Copying exactly, give the lines in the material below from the one with "endpoint_id_eqb : EndpointId" to the one with "if bool_decide (entry", ends included, and nothing besides.

******************************

(** ** The pass *)

Section pass.
Context `{Externals} {S E IoError : Type} `{StorageSpec S E}.
Variable rank : EnvelopeDigest → nat.
Implicit Types (self : Core S) (dir : StateDir IoError).

Abbreviation lg self := (log (view (core_storage self))) (only parsing).

(** What a node can come back from: the file names an envelope of the log, from
    which the walk ends at the head, over versions that are held. *)
Record durable self dir : Prop := {
  du_storage : storage_ok (core_storage self);
  du_ranked : ranked rank (lg self);
  du_logged : is_Some (lg self !! oldest_file dir);
  du_tip : tip (lg self) (oldest_file dir) (head self);
  du_held x : rtc (winner (lg self)) (oldest_file dir) x → rtc (winner (lg self)) x (head self) →
    is_Some (versions (view (core_storage self)) !! x);
  du_oldest : core_oldest self = oldest_file dir;
}.

Lemma durable_reopens self dir (fuel : nat) :
  durable self dir → size (lg self) < fuel →
  wp (reopen fuel dir) (core_storage self)
    (λ c s', c = MkChain (oldest_file dir) (MkLedger (head self)) ∧ s' = core_storage self)
    (λ e s', s' = core_storage self ∧ ∃ x, e = Error_Storage x).
Proof using.
  intros [Hs Hr [e He] Htip Hheld _] Hfuel. unfold reopen, chain_open.
  assert (∀ x : E, core_storage self = core_storage self ∧ ∃ y, Error_Storage x = Error_Storage y) as Hx
    by (intros x; split; [done|by exists x]).
  apply wp_bind. eapply read_wp; [by apply envelope_spec| |done]. intros logged ->.
  apply wp_bind, wp_ask. rewrite He. simpl.
  apply wp_bind, wp_ask. eapply cwp_mono.
  { apply ledger_open_cwp; [done|]. apply Hheld; [apply rtc_refl|apply Htip]. }
  2: { done. }
  intros l0 _. apply wp_bind. unfold canonicalize. apply wp_bind, wp_ask.
  eapply cwp_mono.
  { apply ledger_open_cwp; [done|]. apply Hheld; [apply rtc_refl|apply Htip]. }
  2: { done. }
  intros l ->. pose proof (higher_le rank (lg self) (oldest_file dir)).
  eapply wp_mono; [apply (canonicalize_path_wp rank fuel (core_storage self) (oldest_file dir) (head self)); try done; lia| |done].
  intros l s' [-> ->]. by apply wp_ret.
Qed.

(** The path as the pass reads it. *)
Lemma arrivals_cwp (fuel : nat) (s : S) d :
  storage_ok s → ranked rank (log (view s)) → not_higher rank (log (view s)) d < fuel →
  cwp (arrivals fuel s (Some d))
    (λ path, (∀ i x, path !! i = Some x → is_Some (log (view s) !! x.1) ∧ ancestor (log (view s)) x.1 d) ∧
      ∀ i j x y, i ≤ j → path !! i = Some x → path !! j = Some y → ancestor (log (view s)) y.1 x.1) (λ _, True).
Proof using.
  intros Hs Hr. revert d. induction fuel as [|fuel IH]; intros d Hfuel; [lia|]. cbn [arrivals]. apply cwp_bind.
  eapply cwp_mono; [by apply logged_envelope_spec| |done]. intros [entry|] Hd; simpl in Hd; symmetry in Hd.
  2: { split; intros; simplify_eq/=. }
  apply cwp_bind.
  assert (∀ path, (∀ i x, path !! i = Some x → is_Some (log (view s) !! x.1) ∧ ancestor (log (view s)) x.1 d) →
    (∀ i j x y, i ≤ j → path !! i = Some x → path !! j = Some y → ancestor (log (view s)) y.1 x.1) →
    cwp (E:=E) (c_ok ((d, le_stored_at entry) :: path))
      (λ path, (∀ i x, path !! i = Some x → is_Some (log (view s) !! x.1) ∧ ancestor (log (view s)) x.1 d) ∧
        ∀ i j x y, i ≤ j → path !! i = Some x → path !! j = Some y → ancestor (log (view s)) y.1 x.1) (λ _, True)) as Hcons.
  { intros path Hall Hord. split.
    - intros [|i] x Hx; [injection Hx as <-; split; [by eexists|apply rtc_refl]|by apply (Hall i)].
    - intros [|i] [|j] x y Hij Hx Hy; simpl in Hx, Hy; [simplify_eq; apply rtc_refl| |lia|].
      + injection Hx as <-. by apply (Hall j).
      + apply (Hord i j); [lia|done|done]. }
  destruct (prev_of (le_envelope entry)) as [p|] eqn:Hp.
  - assert (logged_child (log (view s)) p d) as Hc by (by exists (le_envelope entry)).
    eapply cwp_mono; [apply IH| |done].
    { pose proof (not_higher_parent rank (log (view s)) p d ltac:(by eexists) (Hr _ _ Hc)). lia. }
    intros path [Hall Hord]. apply Hcons; [|done]. intros i x Hx. destruct (Hall i x Hx) as [? ?].
    split; [done|]. by eapply rtc_r.
  - destruct fuel as [|fuel]; [|apply (Hcons []); intros; simplify_eq/=].
    exfalso. assert (d ∈ filter (λ x, rank x ≤ rank d) (dom (log (view s)))) as Hin.
    { apply elem_of_filter. split; [lia|]. by apply elem_of_dom_2 in Hd. }
    unfold not_higher in Hfuel. assert (size (filter (λ x, rank x ≤ rank d) (dom (log (view s)))) = 0) as Hz by lia.
    apply size_empty_inv in Hz. set_solver.
Qed.
End pass.

Section compaction.
Context `{Externals} {S E IoError : Type} `{StorageSpec S E}.
Variables (pins : EnvelopeDigest → option Msg) (rank : EnvelopeDigest → nat).
Hypothesis Hhash : HashOk pins rank.
Implicit Types (self : Core S) (dir : StateDir IoError).

Abbreviation lg self := (log (view (core_storage self))) (only parsing).

(** A node between passes: in order, durable, and with nothing left below its
    root. *)
Record settled_node self dir : Prop := {
  se_sound : core_sound pins self;
  se_durable : durable rank self dir;
  se_root : chain_root (core_chain self) = oldest_file dir;
  se_below x : is_Some (lg self !! x) → ancestor (lg self) x (head self) →
    ancestor (lg self) (oldest_file dir) x;
}.

(** A log some of whose doomed entries are gone: the walk from the cut is what it
    was. *)
Lemma durable_cut self self' dir cut (script : list (option IoError)) :
  settled_node self dir → is_Some (lg self !! cut) → ancestor (lg self) cut (head self) →
  storage_ok (core_storage self') → head self' = head self → core_oldest self' = cut →
  (∀ x, is_Some (versions (view (core_storage self)) !! x) → ancestor (lg self) cut x →
    ancestor (lg self) x (head self) → is_Some (versions (view (core_storage self')) !! x)) →
  lg self' ⊆ lg self → (∀ x, ¬ doomed (lg self) cut x → lg self' !! x = lg self !! x) →
  durable rank self' (MkStateDir cut script).
Proof using Hhash.
  intros [Hsound Hdur Hroot Hbelow] Hlog Hanc Hs' Hhead Hold Hver Hsub Hkept.
  pose proof Hsound as [[Hs Hinv Hrheld] Hheld Hrooted]. rewrite Hroot in *.
  assert (∀ x, ancestor (lg self) cut x → lg self' !! x = lg self !! x) as Hsame.
  { intros x Hx. apply Hkept. by intros [_ Hn]. }
  assert (pruned (lg self) (λ x, lg self' !! x ≠ lg self !! x) (lg self')) as Hpr.
  { split.
    - intros x Hne. destruct (lg self' !! x) as [e|] eqn:He; [|done]. destruct Hne.
      symmetry. by eapply lookup_weaken.
    - intros x Hne. destruct (decide (lg self' !! x = lg self !! x)); [done|by destruct Hne]. }
  assert (tip (lg self) cut (head self)) as Htip.
  { split; [|apply Hdur]. apply (on_winner_path rank (lg self) (oldest_file dir)); [apply Hdur|apply Hdur| |done].
    by apply Hbelow. }
  assert (tip (lg self') cut (head self)) as Htip'.
  { eapply tip_kept; [exact Hpr| |done]. intros x Hx Hne. by apply Hne, Hsame. }
  split; simpl; [done|by eapply pruned_ranked; [apply Hdur|]|by rewrite Hsame by apply rtc_refl|by rewrite Hhead| |done].
  rewrite Hhead. intros x Hcx Hxh.
  assert (ancestor (lg self) cut x) as Hcx' by (eapply pruned_ancestor; [done|by apply winner_ancestor]).
  assert (ancestor (lg self) x (head self)) as Hxh' by (eapply pruned_ancestor; [done|by apply winner_ancestor]).
  apply Hver; [|done|done].
  apply (ancestor_held pins rank Hhash (view (core_storage self)) (oldest_file dir) x (head self)); try done.
  etrans; [by apply Hbelow|done].
Qed.

(** What a prune leaves on the way to the head lies under the cut. *)
Lemma pruned_under_cut lg lg' cut x h :
  ranked rank lg → ancestor lg cut h → pruned lg (doomed lg cut) lg' → is_Some (lg' !! x) → ancestor lg' x h →
  ancestor lg' cut x.
Proof using.
  intros Hr Hch Hpr [e Hx] Hxh. assert (ancestor lg cut x) as Hcx.
  { destruct (ancestor_linear lg cut x h) as [?|Hxc]; [done|by eapply pruned_ancestor|done|].
    destruct (decide (x = cut)) as [->|Hne]; [apply rtc_refl|]. exfalso.
    assert (doomed lg cut x) as Hd.
    { split; [by exists x; split; [|apply rtc_refl]|]. intros Hcx. apply Hne.
      by eapply (ancestor_antisym rank). }
    by rewrite (pr_gone _ _ _ Hpr _ Hd) in Hx. }
  eapply pruned_ancestor_kept; [done|done|]. intros p y Hcp Hpy _ [_ Hn]. apply Hn. by eapply rtc_r.
Qed.
(* ===== verification/Advertise.v ===== *)
(** * Admission and advertising: [crates/lotusd/src/core.rs]

    The two writes a node makes to the cluster's own namespaces: admitting
    another node, and keeping the transports listed for itself in line with the
    address it is reachable at. Equality of [iroh]'s addresses is that crate's. *)

From S2P Require Import Prelude BTree Text Codec Externals Keys Subkey Msg Envelope Value.
From S2P Require Import Storage Addr StateError Ledger Chain Change Subscribe Core.

(** [iroh]'s [PartialEq]s. *)
Class IrohEq `{Externals} := {
  endpoint_addr_eqb : EndpointAddr → EndpointAddr → bool;
  endpoint_id_eqb : EndpointId → EndpointId → bool;
}.

(** One envelope's worth of change to the transports listed for this node; an
    index is a [u32]. *)
Inductive Update : Type :=
  | Update_Transports (entries : list Value)
  | Update_Replace (index : N) (entry : Value)
  | Update_Drop (index : N)
  | Update_Append (entry : Value).

(** What [advertise] did. *)
Inductive Advertised `{Externals} : Type :=
  | Advertised_Unchanged
  | Advertised_Written (digest : EnvelopeDigest)
  | Advertised_NotListed
  | Advertised_OtherEndpoint (id : EndpointId)
  | Advertised_CannotSign (reason : CannotSignAlone).

(** Why [advertise] could not run. *)
Inductive AdvertiseError `{Externals} (E : Type) : Type :=
  | AdvertiseError_Addr (e : AddrError)
  | AdvertiseError_Chain (e : Error E)
  | AdvertiseError_ServerGone.
Arguments AdvertiseError_Addr {_ _} e.
Arguments AdvertiseError_Chain {_ _} e.
Arguments AdvertiseError_ServerGone {_ _}.

(** Why a node could not be admitted. *)
Inductive AdmitError `{Externals} (E : Type) : Type :=
  | AdmitError_Addr (e : AddrError)
  | AdmitError_Chain (e : Error E)
  | AdmitError_ServerGone.
Arguments AdmitError_Addr {_ _} e.
Arguments AdmitError_Chain {_ _} e.
Arguments AdmitError_ServerGone {_ _}.

(** ** The edits *)

(** The indices of the entries a listing does not keep: an entry is kept where it
    is wanted and no earlier one was kept for it. *)
Fixpoint spare_from (wanted : list Value) (index : nat) (kept : list Value) (listed : list Value) : list nat :=
  match listed with
  | [] => []
  | entry :: rest =>
      if bool_decide (entry ∈ wanted) && bool_decide (entry ∉ kept)
      then spare_from wanted (index + 1) (entry :: kept) rest
      else index :: spare_from wanted (index + 1) kept rest
  end.

Definition IROH : rstring := str "iroh".

(** The edits that take a listing to [wanted]; [None] where an index to spend is
    past what a [u32] addresses. *)
Definition edits (listed wanted : list Value) : option (list Update) :=
  let spare := spare_from wanted 0 [] listed in
  if forallb (λ index, N.of_nat index <=? u32_max)%N spare then
    let missing := base.filter (λ entry, entry ∉ listed) wanted in
    let paired := length spare `min` length missing in
    let appended := map Update_Append (drop paired missing) in
    let replaced := zip_with (λ index entry, Update_Replace (N.of_nat index) entry)
      (take paired spare) (take paired missing) in
    let dropped := map (λ index, Update_Drop (N.of_nat index)) (reverse (drop paired spare)) in
    Some (appended ++ replaced ++ dropped)
  else None.

(** ** The writes *)

Section core.
Context `{Externals} {S E : Type} `{Storage S E}.
Implicit Types (self : Core S).

(** The id the ledger's trusted key set refers to this node's key by. *)
Definition Core_key_id {E'} self : Comp E' KeyId :=
  c_expect (PublicKey_id (NodeKeys_public_key (core_keys self))).

(** How to reach each node the cluster lists. *)
Definition core_peer_addresses self : Comp (Error E) (BTreeMap KeyId EndpointAddr) :=
  c_map_err Error_Apply (peer_addresses (chain_ledger (core_chain self)) (core_storage self)).

(** The path to the [iroh] field of this node's own entry, with [below] beneath
    it. *)
Definition listing_path {E'} self (below : list Subkey) : Comp E' SubkeyPath :=
  let? id := Core_key_id self in
  c_expect (SubkeyPath_try_new ([Subkey_Key (KeyId_to_hex id); Subkey_Key IROH] ++ below)).

(** The message an update becomes, chained onto [prev]. *)
Definition advertise_msg {E'} self (prev : EnvelopeDigest) (update : Update) : Comp E' Msg :=
  let set (below : list Subkey) (value : option Value) :=
    let? key := reserved_key CLUSTER_NODES_KEY in
    let? path := listing_path self below in
    c_ok (Msg_SetNamespaceKey (MkSetNamespaceKey prev key path value)) in
  let addrs := Subkey_Key ADDRS in
  match update with
  | Update_Transports entries => set [addrs] (Some (Value_Array entries))
  | Update_Replace index entry => set [addrs; Subkey_Index index] (Some entry)
  | Update_Drop index => set [addrs; Subkey_Index index] None
  | Update_Append entry =>
      let? key := reserved_key CLUSTER_NODES_KEY in
      let? path := listing_path self [addrs] in
      c_ok (Msg_AmendNamespaceKey (MkAmendNamespaceKey prev key (Some path) (AmendOp_AppendEntry entry)))
  end.

(** Signs updates into a parent-first run from [prev] on. *)
Fixpoint sign_updates_from self (prev : EnvelopeDigest) (updates : list Update)
    : Comp (AdvertiseError E) (list Envelope) :=
  match updates with
  | [] => c_ok []
  | update :: updates =>
      let? msg := advertise_msg self prev update in
      let? envelope := c_map_err AdvertiseError_Chain (NodeKeys_sign (core_keys self) (Envelope_new msg)) in
      let? next := match Envelope_digest envelope with
                   | Ok digest => c_ok digest
                   | Err e => c_err (AdvertiseError_Chain (Error_Wire e))
                   end in
      let? batch := sign_updates_from self next updates in
      c_ok (envelope :: batch)
  end.

Definition sign_updates self (updates : list Update) : Comp (AdvertiseError E) (list Envelope) :=
  sign_updates_from self (head self) updates.

(** The edits that take the transports listed for this node to [wanted]; [None]
    where the listing holds no array to edit. *)
Definition transport_edits self (wanted : list Value) : Comp (AdvertiseError E) (option (list Update)) :=
  let? key := reserved_key CLUSTER_NODES_KEY in
  let? path := listing_path self [Subkey_Key ADDRS] in
  let? listed := c_map_err (λ e, AdvertiseError_Chain (Error_Storage e))
    (value_at (core_storage self) (head self) key (SubkeyPath_as_ref path)) in
  match listed with
  | Some (Value_Array listed) => c_ok (edits listed wanted)
  | _ => c_ok None
  end.

(** What a run of envelopes costs. *)
Fixpoint batch_bytes (batch : list Envelope) : Comp (AdvertiseError E) nat :=
  match batch with
  | [] => c_ok 0
  | envelope :: batch =>
      match encode (ser_envelope envelope) with
      | Err e => c_err (AdvertiseError_Chain (Error_Wire e))
      | Ok bytes => let? total := batch_bytes batch in c_ok (length bytes + total)
      end
  end.

(** Whichever is smaller of writing the array whole and editing the entries that
    moved. *)
Definition advertise_batch self (addr : EndpointAddr) : Comp (AdvertiseError E) (list Envelope) :=
  let? wanted := match collect (map Value_try_from_transport (endpoint_addr_addrs addr)) with
                 | Ok wanted => c_ok wanted
                 | Err e => c_err (AdvertiseError_Addr e)
                 end in
  let? whole := sign_updates self [Update_Transports wanted] in
  let? edits := transport_edits self wanted in
  match edits with
  | Some ((_ :: _) as edits) =>
      let? edited := sign_updates self edits in
      let? edited_bytes := batch_bytes edited in
      let? whole_bytes := batch_bytes whole in
      c_ok (if decide (edited_bytes < whole_bytes) then edited else whole)
  | _ => c_ok whole
  end.

(** The digest of a run's last envelope, that of a run being non-empty. *)
Definition last_digest (batch : list Envelope) : Comp (AdvertiseError E) EnvelopeDigest :=
  match last batch with
  | None => Panic
  | Some envelope =>
      match Envelope_digest envelope with
      | Ok digest => c_ok digest
      | Err e => c_err (AdvertiseError_Chain (Error_Wire e))
      end
  end.

Context `{!IrohEq}.

(** What [advertise] finds to write: nothing, and why, or a run. *)
Definition advertise_plan self (addr : EndpointAddr) : Comp (AdvertiseError E) (Advertised + list Envelope) :=
  let? listed := c_map_err AdvertiseError_Chain (core_peer_addresses self) in
  let? id := Core_key_id self in
  match bt_get listed id with
  | None => c_ok (inl Advertised_NotListed)
  | Some current =>
      if endpoint_addr_eqb current addr then c_ok (inl Advertised_Unchanged)
      else if negb (endpoint_id_eqb (endpoint_addr_id current) (endpoint_addr_id addr))
      then c_ok (inl (Advertised_OtherEndpoint (endpoint_addr_id current)))
      else
        let? alone := c_map_err AdvertiseError_Chain (signs_alone self) in
        match alone with
        | Err reason => c_ok (inl (Advertised_CannotSign reason))
        | Ok _ => let? batch := advertise_batch self addr in c_ok (inr batch)
        end
  end.

(** Brings this node's own listing in line with [addr]. *)
Definition advertise (fuel : nat) (addr : EndpointAddr) : M (Core S) (AdvertiseError E) Advertised :=
  let! plan := m_ask (λ self, advertise_plan self addr) in
  match plan with
  | inl outcome => m_ret outcome
  | inr batch =>
      let! digest := m_ask (λ _, last_digest batch) in
      let! _ := m_map_err AdvertiseError_Chain (core_insert fuel batch) in
      m_ret (Advertised_Written digest)
  end.

(** The message that sets [id]'s entry of a reserved namespace. *)
Definition admit_entry (name : rstring) (id : KeyId) (value : Value) : option (EnvelopeDigest → Msg) :=
  key ← NamespaceKey_try_new name;
  path ← SubkeyPath_try_new [Subkey_Key (KeyId_to_hex id)];
  Some (λ prev, Msg_SetNamespaceKey (MkSetNamespaceKey prev key path (Some value))).

(** One signed write of an entry. *)
Definition write_entry (fuel : nat) (name : rstring) (id : KeyId) (value : Value)
    : M (Core S) (AdmitError E) (EnvelopeDigest * Insert) :=
  let! build := m_ask (λ _, c_expect (admit_entry name id value)) in
  m_map_err AdmitError_Chain (sign_write fuel build).

(** [Core::admit]: trusts the key, then lists the address. *)
Definition core_admits (fuel : nat) (key : Key) (addr : EndpointAddr)
    : M (Core S) (AdmitError E) EnvelopeDigest :=
  let! id := m_ask (λ _, c_expect (Key_id key)) in
  let! listing := m_ask (λ _, match Value_try_from_endpoint addr with
                              | Ok value => c_ok (Value_Map (bt_from_iter [(IROH, value)]))
                              | Err e => c_err (AdmitError_Addr e)
                              end) in
  let! _ := write_entry fuel TRUSTED_KEYS_KEY id (Value_Key key) in
  let! written := write_entry fuel CLUSTER_NODES_KEY id listing in
  m_ret written.1.
End core.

******************************

* EXPECTED OUTPUT:
  endpoint_id_eqb : EndpointId → EndpointId → bool;
}.

(** One envelope's worth of change to the transports listed for this node; an
    index is a [u32]. *)
Inductive Update : Type :=
  | Update_Transports (entries : list Value)
  | Update_Replace (index : N) (entry : Value)
  | Update_Drop (index : N)
  | Update_Append (entry : Value).

(** What [advertise] did. *)
Inductive Advertised `{Externals} : Type :=
  | Advertised_Unchanged
  | Advertised_Written (digest : EnvelopeDigest)
  | Advertised_NotListed
  | Advertised_OtherEndpoint (id : EndpointId)
  | Advertised_CannotSign (reason : CannotSignAlone).

(** Why [advertise] could not run. *)
Inductive AdvertiseError `{Externals} (E : Type) : Type :=
  | AdvertiseError_Addr (e : AddrError)
  | AdvertiseError_Chain (e : Error E)
  | AdvertiseError_ServerGone.
Arguments AdvertiseError_Addr {_ _} e.
Arguments AdvertiseError_Chain {_ _} e.
Arguments AdvertiseError_ServerGone {_ _}.

(** Why a node could not be admitted. *)
Inductive AdmitError `{Externals} (E : Type) : Type :=
  | AdmitError_Addr (e : AddrError)
  | AdmitError_Chain (e : Error E)
  | AdmitError_ServerGone.
Arguments AdmitError_Addr {_ _} e.
Arguments AdmitError_Chain {_ _} e.
Arguments AdmitError_ServerGone {_ _}.

(** ** The edits *)

(** The indices of the entries a listing does not keep: an entry is kept where it
    is wanted and no earlier one was kept for it. *)
Fixpoint spare_from (wanted : list Value) (index : nat) (kept : list Value) (listed : list Value) : list nat :=
  match listed with
  | [] => []
  | entry :: rest =>
      if bool_decide (entry ∈ wanted) && bool_decide (entry ∉ kept)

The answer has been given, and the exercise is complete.